[Dataset excerpts]
Start of Block

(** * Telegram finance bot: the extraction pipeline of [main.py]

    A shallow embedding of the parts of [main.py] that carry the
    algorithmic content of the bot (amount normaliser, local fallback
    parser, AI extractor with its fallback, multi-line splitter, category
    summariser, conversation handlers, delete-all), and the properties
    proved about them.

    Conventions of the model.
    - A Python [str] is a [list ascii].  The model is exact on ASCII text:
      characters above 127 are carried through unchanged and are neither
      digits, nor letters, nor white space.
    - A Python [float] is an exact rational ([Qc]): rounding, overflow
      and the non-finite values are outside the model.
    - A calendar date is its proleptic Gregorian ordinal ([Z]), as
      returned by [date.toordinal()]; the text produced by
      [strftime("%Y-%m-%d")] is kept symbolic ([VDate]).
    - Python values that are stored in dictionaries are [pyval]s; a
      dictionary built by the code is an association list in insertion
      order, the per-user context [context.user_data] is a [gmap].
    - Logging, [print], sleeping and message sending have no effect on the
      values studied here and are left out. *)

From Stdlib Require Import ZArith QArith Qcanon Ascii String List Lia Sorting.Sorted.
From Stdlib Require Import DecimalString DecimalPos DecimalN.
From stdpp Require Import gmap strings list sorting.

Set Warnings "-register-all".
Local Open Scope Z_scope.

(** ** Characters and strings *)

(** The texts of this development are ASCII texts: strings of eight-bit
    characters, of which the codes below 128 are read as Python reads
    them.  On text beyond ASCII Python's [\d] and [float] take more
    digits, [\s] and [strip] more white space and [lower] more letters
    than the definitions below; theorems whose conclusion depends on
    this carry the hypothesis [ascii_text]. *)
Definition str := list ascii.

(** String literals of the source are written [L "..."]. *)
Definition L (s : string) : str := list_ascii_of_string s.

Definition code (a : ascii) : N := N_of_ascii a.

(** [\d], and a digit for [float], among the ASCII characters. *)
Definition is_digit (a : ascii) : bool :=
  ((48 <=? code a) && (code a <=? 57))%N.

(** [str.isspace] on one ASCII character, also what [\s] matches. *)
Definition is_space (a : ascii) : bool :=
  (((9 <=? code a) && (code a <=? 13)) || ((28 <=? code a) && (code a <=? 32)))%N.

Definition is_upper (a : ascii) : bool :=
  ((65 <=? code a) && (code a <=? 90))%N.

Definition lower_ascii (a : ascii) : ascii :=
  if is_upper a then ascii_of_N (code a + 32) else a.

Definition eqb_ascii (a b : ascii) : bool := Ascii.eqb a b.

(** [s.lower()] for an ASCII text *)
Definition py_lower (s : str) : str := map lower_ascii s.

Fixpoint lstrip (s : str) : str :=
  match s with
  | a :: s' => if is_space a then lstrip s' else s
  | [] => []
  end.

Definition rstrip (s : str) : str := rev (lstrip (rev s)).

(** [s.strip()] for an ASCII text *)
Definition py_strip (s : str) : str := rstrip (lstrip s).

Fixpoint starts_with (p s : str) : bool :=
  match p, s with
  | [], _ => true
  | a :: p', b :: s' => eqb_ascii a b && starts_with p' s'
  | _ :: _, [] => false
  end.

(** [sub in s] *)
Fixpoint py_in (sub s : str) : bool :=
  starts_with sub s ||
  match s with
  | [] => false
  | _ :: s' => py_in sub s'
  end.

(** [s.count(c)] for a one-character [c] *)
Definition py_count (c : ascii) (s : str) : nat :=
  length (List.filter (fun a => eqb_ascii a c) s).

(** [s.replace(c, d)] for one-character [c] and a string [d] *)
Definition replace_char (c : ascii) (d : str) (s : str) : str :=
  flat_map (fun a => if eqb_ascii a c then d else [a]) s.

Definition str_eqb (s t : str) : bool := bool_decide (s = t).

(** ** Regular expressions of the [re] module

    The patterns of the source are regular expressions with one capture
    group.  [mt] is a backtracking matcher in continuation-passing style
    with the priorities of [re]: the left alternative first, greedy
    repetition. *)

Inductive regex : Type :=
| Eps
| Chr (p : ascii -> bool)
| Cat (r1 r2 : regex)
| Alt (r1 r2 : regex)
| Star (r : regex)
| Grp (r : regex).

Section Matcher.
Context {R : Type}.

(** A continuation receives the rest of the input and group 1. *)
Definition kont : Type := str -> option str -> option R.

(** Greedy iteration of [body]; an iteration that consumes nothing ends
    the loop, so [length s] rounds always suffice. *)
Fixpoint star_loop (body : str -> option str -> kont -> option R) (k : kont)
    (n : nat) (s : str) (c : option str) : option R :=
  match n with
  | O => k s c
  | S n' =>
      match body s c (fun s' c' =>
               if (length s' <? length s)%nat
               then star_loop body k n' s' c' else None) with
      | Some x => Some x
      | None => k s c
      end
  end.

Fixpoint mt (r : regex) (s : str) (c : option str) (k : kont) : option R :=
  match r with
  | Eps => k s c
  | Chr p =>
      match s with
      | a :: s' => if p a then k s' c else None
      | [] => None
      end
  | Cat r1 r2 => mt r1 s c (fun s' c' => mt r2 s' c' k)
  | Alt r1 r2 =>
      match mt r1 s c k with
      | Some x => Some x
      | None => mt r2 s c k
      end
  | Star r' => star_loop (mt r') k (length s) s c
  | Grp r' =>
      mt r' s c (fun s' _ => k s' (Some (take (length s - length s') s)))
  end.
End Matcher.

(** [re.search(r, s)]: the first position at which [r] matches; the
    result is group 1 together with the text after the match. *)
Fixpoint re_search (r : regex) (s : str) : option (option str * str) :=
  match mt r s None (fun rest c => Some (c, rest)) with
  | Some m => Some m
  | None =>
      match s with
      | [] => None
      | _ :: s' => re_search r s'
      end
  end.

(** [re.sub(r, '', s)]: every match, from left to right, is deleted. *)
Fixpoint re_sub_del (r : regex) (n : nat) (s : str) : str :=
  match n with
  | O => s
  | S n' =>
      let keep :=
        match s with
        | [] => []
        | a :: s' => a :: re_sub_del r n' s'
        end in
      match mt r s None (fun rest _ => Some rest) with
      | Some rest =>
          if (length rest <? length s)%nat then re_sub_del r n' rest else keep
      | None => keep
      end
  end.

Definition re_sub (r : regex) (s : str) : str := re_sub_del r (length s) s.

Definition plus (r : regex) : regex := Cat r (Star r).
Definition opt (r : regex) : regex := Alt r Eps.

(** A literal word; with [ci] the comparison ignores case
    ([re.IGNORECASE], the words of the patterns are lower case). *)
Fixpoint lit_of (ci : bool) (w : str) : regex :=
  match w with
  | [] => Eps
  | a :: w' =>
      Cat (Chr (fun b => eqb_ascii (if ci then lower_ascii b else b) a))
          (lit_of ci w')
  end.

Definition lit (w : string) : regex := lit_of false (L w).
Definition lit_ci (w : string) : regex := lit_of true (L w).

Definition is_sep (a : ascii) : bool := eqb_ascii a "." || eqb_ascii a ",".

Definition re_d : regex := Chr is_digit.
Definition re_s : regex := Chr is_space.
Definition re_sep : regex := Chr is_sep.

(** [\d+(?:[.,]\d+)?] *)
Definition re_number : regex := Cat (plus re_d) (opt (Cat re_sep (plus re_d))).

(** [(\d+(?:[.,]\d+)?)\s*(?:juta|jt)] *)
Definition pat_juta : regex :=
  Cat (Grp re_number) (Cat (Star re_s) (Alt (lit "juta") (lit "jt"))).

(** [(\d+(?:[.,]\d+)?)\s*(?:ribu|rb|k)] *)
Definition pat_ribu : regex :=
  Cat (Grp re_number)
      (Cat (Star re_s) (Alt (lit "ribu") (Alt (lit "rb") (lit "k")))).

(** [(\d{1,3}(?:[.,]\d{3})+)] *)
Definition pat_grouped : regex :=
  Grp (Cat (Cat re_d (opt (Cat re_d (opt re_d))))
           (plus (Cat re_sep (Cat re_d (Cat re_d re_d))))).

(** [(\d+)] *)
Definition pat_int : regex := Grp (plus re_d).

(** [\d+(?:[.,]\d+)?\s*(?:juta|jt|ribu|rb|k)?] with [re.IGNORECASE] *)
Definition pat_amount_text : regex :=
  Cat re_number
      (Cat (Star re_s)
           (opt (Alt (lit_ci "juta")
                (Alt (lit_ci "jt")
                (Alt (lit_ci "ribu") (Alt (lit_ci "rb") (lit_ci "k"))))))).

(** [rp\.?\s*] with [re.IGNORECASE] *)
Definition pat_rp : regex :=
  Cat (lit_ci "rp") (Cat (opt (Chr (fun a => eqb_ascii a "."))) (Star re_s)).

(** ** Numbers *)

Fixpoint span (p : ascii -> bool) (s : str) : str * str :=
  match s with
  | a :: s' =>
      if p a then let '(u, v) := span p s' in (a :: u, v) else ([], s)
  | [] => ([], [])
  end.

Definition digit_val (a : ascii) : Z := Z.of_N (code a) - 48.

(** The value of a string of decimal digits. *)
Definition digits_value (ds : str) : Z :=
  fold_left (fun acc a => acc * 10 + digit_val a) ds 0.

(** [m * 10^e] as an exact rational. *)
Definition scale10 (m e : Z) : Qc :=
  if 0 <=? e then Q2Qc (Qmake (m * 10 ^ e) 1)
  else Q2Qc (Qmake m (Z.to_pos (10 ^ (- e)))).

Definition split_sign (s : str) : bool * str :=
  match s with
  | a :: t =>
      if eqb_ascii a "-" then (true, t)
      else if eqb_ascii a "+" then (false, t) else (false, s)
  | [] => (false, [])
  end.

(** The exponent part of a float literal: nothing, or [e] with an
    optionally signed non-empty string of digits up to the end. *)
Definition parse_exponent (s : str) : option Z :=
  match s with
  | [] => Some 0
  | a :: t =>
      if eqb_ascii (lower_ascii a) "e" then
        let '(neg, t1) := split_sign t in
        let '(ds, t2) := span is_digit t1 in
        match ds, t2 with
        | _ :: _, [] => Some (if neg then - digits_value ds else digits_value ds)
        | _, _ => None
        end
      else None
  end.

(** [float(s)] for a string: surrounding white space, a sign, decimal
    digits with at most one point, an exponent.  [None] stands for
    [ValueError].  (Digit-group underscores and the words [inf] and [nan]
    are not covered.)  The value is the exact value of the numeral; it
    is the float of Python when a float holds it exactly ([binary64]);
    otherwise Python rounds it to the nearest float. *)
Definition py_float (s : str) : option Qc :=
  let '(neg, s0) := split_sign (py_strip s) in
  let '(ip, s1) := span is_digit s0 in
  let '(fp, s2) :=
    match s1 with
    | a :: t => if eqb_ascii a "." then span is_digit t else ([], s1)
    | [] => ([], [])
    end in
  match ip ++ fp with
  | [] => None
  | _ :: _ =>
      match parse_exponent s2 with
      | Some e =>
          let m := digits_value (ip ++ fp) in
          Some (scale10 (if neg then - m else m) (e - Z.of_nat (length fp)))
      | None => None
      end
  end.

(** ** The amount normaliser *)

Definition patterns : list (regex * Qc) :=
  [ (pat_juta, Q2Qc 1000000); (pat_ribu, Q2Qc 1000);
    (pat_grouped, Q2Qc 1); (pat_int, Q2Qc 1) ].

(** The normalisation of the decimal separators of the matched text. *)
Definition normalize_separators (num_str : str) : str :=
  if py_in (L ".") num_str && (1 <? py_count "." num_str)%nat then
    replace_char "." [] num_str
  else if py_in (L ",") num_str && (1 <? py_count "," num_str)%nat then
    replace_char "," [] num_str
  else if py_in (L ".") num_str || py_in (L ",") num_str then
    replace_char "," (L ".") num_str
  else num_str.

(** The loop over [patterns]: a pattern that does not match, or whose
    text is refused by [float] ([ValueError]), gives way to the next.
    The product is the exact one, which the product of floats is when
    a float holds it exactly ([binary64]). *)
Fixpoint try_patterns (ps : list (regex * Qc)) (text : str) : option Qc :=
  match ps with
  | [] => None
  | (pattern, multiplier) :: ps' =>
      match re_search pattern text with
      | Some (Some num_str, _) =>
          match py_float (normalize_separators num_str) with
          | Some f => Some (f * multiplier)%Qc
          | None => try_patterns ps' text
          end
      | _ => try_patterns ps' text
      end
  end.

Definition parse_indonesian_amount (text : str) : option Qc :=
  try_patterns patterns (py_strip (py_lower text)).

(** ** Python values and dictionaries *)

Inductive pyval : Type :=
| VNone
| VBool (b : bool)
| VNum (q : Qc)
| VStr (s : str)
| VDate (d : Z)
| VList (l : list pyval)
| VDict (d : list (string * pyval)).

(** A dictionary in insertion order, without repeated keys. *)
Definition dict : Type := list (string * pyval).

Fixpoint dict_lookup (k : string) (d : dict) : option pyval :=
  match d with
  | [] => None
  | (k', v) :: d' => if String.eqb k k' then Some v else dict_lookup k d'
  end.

End of Block

EXERCISE PROMPT = Copy the lines from the start of the data verbatim, stopping after the line containing "and the non-finite".

ANSWER TO THE PROBLEM =
(** * Telegram finance bot: the extraction pipeline of [main.py]

    A shallow embedding of the parts of [main.py] that carry the
    algorithmic content of the bot (amount normaliser, local fallback
    parser, AI extractor with its fallback, multi-line splitter, category
    summariser, conversation handlers, delete-all), and the properties
    proved about them.

    Conventions of the model.
    - A Python [str] is a [list ascii].  The model is exact on ASCII text:
      characters above 127 are carried through unchanged and are neither
      digits, nor letters, nor white space.
    - A Python [float] is an exact rational ([Qc]): rounding, overflow
      and the non-finite values are outside the model.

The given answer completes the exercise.